:: Saved entries ::
:::

(** X2. A configuration that lacks one of the five keys, the keys before
    it being there, raises the [KeyError] of that key, and the tenant is
    skipped without the database layer being asked anything: whatever
    [psycopg2.connect] is, the iteration leaves the middleware and the
    world as they were and prints the [KeyError]. *)
Theorem missing_key_skips_tenant self p tenant db_config present k rest :
  config_keys = present ++ k :: rest ->
  (forall k', k' ∈ present -> is_Some (db_config !! k')) ->
  db_config !! k = None ->
  connect_kwargs db_config = inl (KeyError k) /\
  init_iteration psycopg2_connect (self, p) (tenant, db_config) =
    (self, print (KeyError k) p).
Proof.
  intros Hkeys Hpresent Hk.
  assert (Hkwargs : connect_kwargs db_config = inl (KeyError k)).
  { unfold config_keys in Hkeys. unfold connect_kwargs, getitem.
    destruct present as [|k1 [|k2 [|k3 [|k4 [|k5 present]]]]];
      simplify_eq/=.
    - by rewrite Hk.
    - destruct (Hpresent "NAME") as [v1 ->]; [set_solver|].
      by rewrite Hk.
    - destruct (Hpresent "NAME") as [v1 ->]; [set_solver|].
      destruct (Hpresent "USER") as [v2 ->]; [set_solver|].
      by rewrite Hk.
    - destruct (Hpresent "NAME") as [v1 ->]; [set_solver|].
      destruct (Hpresent "USER") as [v2 ->]; [set_solver|].
      destruct (Hpresent "PASSWORD") as [v3 ->]; [set_solver|].
      by rewrite Hk.
    - destruct (Hpresent "NAME") as [v1 ->]; [set_solver|].
      destruct (Hpresent "USER") as [v2 ->]; [set_solver|].
      destruct (Hpresent "PASSWORD") as [v3 ->]; [set_solver|].
      destruct (Hpresent "HOST") as [v4 ->]; [set_solver|].
      by rewrite Hk.
    - by destruct present. }
  split; [done|]. by apply init_iteration_no_kwargs.
Qed.

(** X3. Nothing else of a configuration is read: two configurations that
    agree on the five keys lead to the same construction, with the same
    result and the same effect on the world. *)
Theorem try_connect_reads_config_keys db_config1 db_config2 w :
  (forall k, k ∈ config_keys -> db_config1 !! k = db_config2 !! k) ->
  try_connect psycopg2_connect db_config1 w = try_connect psycopg2_connect db_config2 w.
Proof.
  intros Hagree. unfold try_connect, connect_kwargs, getitem.
  rewrite (Hagree "NAME"), (Hagree "USER"), (Hagree "PASSWORD"),
    (Hagree "HOST"), (Hagree "PORT"); [done|unfold config_keys; set_solver..].
Qed.

(** ** The loop as a whole *)

Lemma init_iteration_monotone item self p t :
  is_Some (connection_pools self !! t) ->
  is_Some (connection_pools (init_iteration psycopg2_connect (self, p) item).1 !! t).
Proof.
  destruct item as [k db_config]. cbn [init_iteration]. intros Hsome.
  destruct (try_connect _ _ _) as [[e|c] w]; cbn [fst]; [done|].
  cbn [set_connection_pools connection_pools].
  rewrite lookup_insert. by case_decide.
Qed.

Lemma init_iteration_stdout item self p :
  stdout p `prefix_of` stdout (init_iteration psycopg2_connect (self, p) item).2.
Proof.
  destruct item as [k db_config]. cbn [init_iteration].
  destruct (try_connect _ _ _) as [[e|c] w]; cbn [snd]; [|done].
  by apply prefix_app_r.
Qed.

(** One iteration on a tenant that is not in the mapping: either one more
    entry or one more printed exception. *)
Lemma init_iteration_count item self p :
  connection_pools self !! item.1 = None ->
  size (connection_pools (init_iteration psycopg2_connect (self, p) item).1)
  + length (stdout (init_iteration psycopg2_connect (self, p) item).2)
  = S (size (connection_pools self) + length (stdout p)).
Proof.
  destruct item as [k db_config]. cbn [init_iteration fst]. intros Hfresh.
  destruct (try_connect _ _ _) as [[e|c] w]; cbn [fst snd].
  - unfold print, set_world. cbn [stdout]. rewrite length_app. cbn [length]. lia.
  - unfold set_connection_pools, set_world. cbn [connection_pools stdout].
    rewrite map_size_insert_None by done. lia.
Qed.

Lemma initialize_pools_count items : forall self p,
  NoDup items.*1 ->
  (forall t, t ∈ items.*1 -> connection_pools self !! t = None) ->
  size (connection_pools (_initialize_pools psycopg2_connect items self p).1)
  + length (stdout (_initialize_pools psycopg2_connect items self p).2)
  = size (connection_pools self) + length (stdout p) + length items.
Proof.
  induction items as [|item items IH]; intros self p Hnd Hfresh.
  - cbn. lia.
  - rewrite fmap_cons in Hnd, Hfresh. apply NoDup_cons in Hnd as [Hitem Hnd].
    rewrite initialize_pools_cons. rewrite IH.
    + rewrite init_iteration_count by (apply Hfresh; by left). cbn [length]. lia.
    + done.
    + intros t Ht. rewrite init_iteration_other.
      * apply Hfresh. by right.
      * intros Heq. apply Hitem. by rewrite Heq.
Qed.

Lemma initialize_pools_monotone items : forall self p t,
  is_Some (connection_pools self !! t) ->
  is_Some (connection_pools (_initialize_pools psycopg2_connect items self p).1 !! t).
Proof.
  induction items as [|item items IH]; intros self p t Hsome; [done|].
  rewrite initialize_pools_cons. apply IH. by apply init_iteration_monotone.
Qed.

Lemma initialize_pools_stdout items : forall self p,
  stdout p `prefix_of` stdout (_initialize_pools psycopg2_connect items self p).2.
Proof.
  induction items as [|item items IH]; intros self p; [done|].
  rewrite initialize_pools_cons.
  etrans; [apply (init_iteration_stdout item self p)|apply IH].
Qed.

(** While requests are served the middleware object stays the same. *)
Lemma serving_same (self0 self : TenantMiddleware World connection) :
  serving self0 self -> self = self0.
Proof.
  induction 1 as [|self request p _ ->]; [done|]. apply call_self_unchanged.
Qed.

(** X4. When no construction returns a connection (in particular for an
    empty configuration) [__init__] still completes, with an empty
    mapping, and the middleware then answers every request, whatever its
    header, with "Invalid tenant" and never calls the handler. *)
Theorem no_connection_rejects_all TENANT_DATABASES get_response p0 :
  NoDup TENANT_DATABASES.*1 ->
  (forall t h,
     init_outcome psycopg2_connect TENANT_DATABASES get_response p0 t <> Some (inr h)) ->
  let self := (__init__ psycopg2_connect TENANT_DATABASES get_response p0).1 in
  connection_pools self = ∅ /\
  (forall request p, __call__ self request p = (inr invalid_tenant, self, request, p)).
Proof.
  intros Hnd Hnone self.
  assert (Hempty : connection_pools self = ∅).
  { apply map_eq. intros t. unfold self. rewrite init_lookup by done.
    rewrite lookup_empty.
    destruct (init_outcome _ _ _ _ _) as [[e|h]|] eqn:Houtcome; [done| |done].
    by destruct (Hnone t h). }
  split; [done|].
  intros request p. apply call_absent. by rewrite Hempty, lookup_empty.
Qed.

(** X5. [__init__] accounts for every tenant of the configuration once:
    the number of entries of the mapping and the number of exceptions it
    printed add up to the number of tenants. *)
Theorem init_stores_or_prints TENANT_DATABASES get_response p0 :
  NoDup TENANT_DATABASES.*1 ->
  let st := __init__ psycopg2_connect TENANT_DATABASES get_response p0 in
  size (connection_pools st.1) + length (stdout st.2)
  = length TENANT_DATABASES + length (stdout p0).
Proof.
  intros Hnd st. unfold st, __init__.
  rewrite initialize_pools_count; [|done|by intros t _].
  cbn [init_attributes connection_pools]. rewrite map_size_empty. lia.
Qed.

(** X6. What a run of [_initialize_pools] over the items of a dict does
    to a middleware that may already have entries: the handler and the
    lock stay; the entry of a tenant whose construction returns is that
    connection; the entry of a tenant whose construction raises, like
    that of a tenant that is not a key of the configuration, is exactly
    what it was before the run, so a connection it had is kept and no
    other is put in its place; no entry is removed; and what was printed
    before stays in front of what is printed. *)
Theorem initialize_pools_keeps items self p :
  NoDup items.*1 ->
  let st := _initialize_pools psycopg2_connect items self p in
  get_response st.1 = get_response self /\
  lock st.1 = lock self /\
  (forall t c, construction_outcome psycopg2_connect items self p t = Some (inr c) ->
     connection_pools st.1 !! t = Some c) /\
  (forall t e, construction_outcome psycopg2_connect items self p t = Some (inl e) ->
     connection_pools st.1 !! t = connection_pools self !! t) /\
  (forall t, t ∉ items.*1 -> connection_pools st.1 !! t = connection_pools self !! t) /\
  (forall t, is_Some (connection_pools self !! t) -> is_Some (connection_pools st.1 !! t)) /\
  stdout p `prefix_of` stdout st.2.
Proof.
  intros Hnd st. unfold st.
  destruct (initialize_pools_frame psycopg2_connect items self p) as [Hhandler Hlock].
  split; [done|]. split; [done|]. split; [|split; [|split; [|split]]].
  - intros t c Houtcome.
    rewrite (initialize_pools_lookup psycopg2_connect items self p t Hnd).
    by rewrite Houtcome.
  - intros t e Houtcome.
    rewrite (initialize_pools_lookup psycopg2_connect items self p t Hnd).
    by rewrite Houtcome.
  - intros t Ht. by apply initialize_pools_lookup_notin.
  - intros t Ht. by apply initialize_pools_monotone.
  - apply initialize_pools_stdout.
Qed.

(** X7. The lock that [__init__] creates is never acquired: after
    [__init__] and however many calls of [__call__], it is as
    [threading.Lock()] returned it. *)
Theorem lock_never_acquired TENANT_DATABASES get_response p0 self :
  serving (__init__ psycopg2_connect TENANT_DATABASES get_response p0).1 self ->
  lock self = threading_Lock.
Proof.
  intros ->%serving_same. unfold __init__.
  by destruct (initialize_pools_frame psycopg2_connect TENANT_DATABASES
                 (init_attributes get_response) p0) as [_ ->].
Qed.

(** ** The call *)

(** X8. [__call__] raises nothing of its own: the subscript
    [self.connection_pools[tenant_id]] comes after the membership test and
    cannot fail, so an exception that leaves [__call__] is one that the
    handler raised, on the request with its tenant's connection attached. *)
Theorem call_raises_only_from_handler self request p e :
  call_result (__call__ self request p) = inl e ->
  exists h,
    connection_pools self !! default "tenant1" (headers request !! "x-org") = Some h /\
    (get_response self
       (attach request (default "tenant1" (headers request !! "x-org")) h) p).1.1
    = inl e.
Proof.
  destruct (connection_pools self !! default "tenant1" (headers request !! "x-org"))
    as [h|] eqn:Hlookup.
  - rewrite (call_present _ _ _ h) by done. unfold handed_over, call_result.
    intros Hraise. exists h. split; [done|].
    by destruct (get_response self _ p) as [[r request'] p'].
  - by rewrite call_absent.
Qed.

:::

:: ACTIVITY ::
Extract exactly and only the lines above from the line containing "by destruct (Hnone" through the line containing "rewrite initialize_pools_count; [|done|by", both end lines included.

:: RESULT FOR THIS TASK ::
    by destruct (Hnone t h). }
  split; [done|].
  intros request p. apply call_absent. by rewrite Hempty, lookup_empty.
Qed.

(** X5. [__init__] accounts for every tenant of the configuration once:
    the number of entries of the mapping and the number of exceptions it
    printed add up to the number of tenants. *)
Theorem init_stores_or_prints TENANT_DATABASES get_response p0 :
  NoDup TENANT_DATABASES.*1 ->
  let st := __init__ psycopg2_connect TENANT_DATABASES get_response p0 in
  size (connection_pools st.1) + length (stdout st.2)
  = length TENANT_DATABASES + length (stdout p0).
Proof.
  intros Hnd st. unfold st, __init__.
  rewrite initialize_pools_count; [|done|by intros t _].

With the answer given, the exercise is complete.